# Task directions:
Using the listing, work out the number of lines where "unfold" shows up, and answer with that number alone.
*** Records supplied ***
(** The loop returns, keeps the pending line within the buffer, and holds
    no more bytes than it held before plus the text it was given. *)
Lemma line_loop_total fuel p (a : Acc D) :
  (line_len (pend a) <= LINE_MAX)%nat -> (length p <= fuel)%nat ->
  exists r,
    line_loop emit level tag fuel p a = Some r /\
    (line_len (pend r) <= LINE_MAX)%nat /\
    (held r <= held a + length p)%nat.
Proof.
  revert p a.
  induction fuel as [|fuel IH]; intros [|c p] a Hl Hf;
    try (exists a; rewrite line_loop_nil; repeat split; auto; lia).
  { simpl in Hf. lia. }
  rewrite line_loop_step.
  destruct (attr_flush_held a) as [Hh1 Hl1].
  destruct (attr_set_buf (attr_flush emit level tag a)) as [Hb2 He2].
  set (a1 := attr_set level tag (attr_flush emit level tag a)) in *.
  assert (Hl2 : (line_len (pend a1) <= LINE_MAX)%nat).
  { unfold line_len in *. rewrite Hb2. lia. }
  assert (Hh2 : (held a1 <= held a)%nat).
  { unfold held, line_len in *. rewrite Hb2, He2. lia. }
  set (cl := match strpbrk (c :: p) with Some i => i | None => length (c :: p) end).
  destruct (make_room_total D emit level tag (c :: p) cl a1 Hl2)
    as (p2 & cl2 & a2 & E & Hs & Hfit & Hle).
  pose proof (make_room_held _ _ _ _ _ _ E) as Hh3.
  rewrite E. cbv zeta.
  set (a3 := append_chunk (firstn cl2 p2) a2).
  assert (Hb3 : line_buf (pend a3) = line_buf (pend a2) ++ firstn cl2 p2) by reflexivity.
  assert (He3 : emitted a3 = emitted a2) by reflexivity.
  assert (Hl3 : (line_len (pend a3) <= LINE_MAX)%nat).
  { unfold line_len in *. rewrite Hb3, length_app, length_firstn. lia. }
  assert (Hh4 : (held a3 <= held a + cl)%nat).
  { unfold held, line_len in *. rewrite Hb3, He3, length_app, length_firstn. lia. }
  rewrite Hs. subst cl.
  destruct (strpbrk (c :: p)) as [i|] eqn:Hnl.
  - destruct (strpbrk_bound _ _ Hnl) as (t & rest & Hsk & _ & Hi & _).
    rewrite Hsk.
    pose proof (skip_terminator_length t rest) as Hst.
    assert (Hrest : (i + S (length rest) = length (c :: p))%nat).
    { pose proof (length_skipn i (c :: p)) as Hls. rewrite Hsk in Hls.
      simpl length in *. lia. }
    destruct (end_of_line_held a3) as [Hh5 Hb5].
    destruct (IH (skip_terminator (t :: rest)) (end_of_line emit a3)) as (r & Er & Hlr & Hhr).
    + unfold line_len. rewrite Hb5. simpl. lia.
    + simpl in Hf, Hrest. lia.
    + exists r. repeat split; auto. lia.
  - rewrite skipn_all. exists a3. rewrite line_loop_nil. repeat split; auto.
Qed.

End LoopBounds.

(** * Line accumulator: one call *)

Section OneCall.

Variable D : Type.
Variable emit : log_level_t -> option cstring -> cstring -> D -> bool * D.

Lemma create_line_mutex_fields env l :
  line_buf (create_line_mutex env l) = line_buf l /\
  cur_level (create_line_mutex env l) = cur_level l /\
  cur_tag (create_line_mutex env l) = cur_tag l.
Proof. unfold create_line_mutex. destruct (line_mutex l); auto. Qed.

(** With the guard obtained (or absent) a call is the loop on the
    truncated text. *)
Lemma logger_printf_line_loop env level tag text l d :
  line_take_ok env = true ->
  logger_printf_line emit env level tag (Rendered text) l d =
  option_map (fun a => (all_ok a, pend a, disp a, emitted a))
    (line_loop emit level tag (length (vsnprintf TMP_SIZE text)) (vsnprintf TMP_SIZE text)
       (mkAcc true (create_line_mutex env l) d [])).
Proof.
  intros Ht. unfold logger_printf_line. rewrite Ht. simpl negb.
  now rewrite andb_false_r.
Qed.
*** End of Records supplied ***
# Result below:
7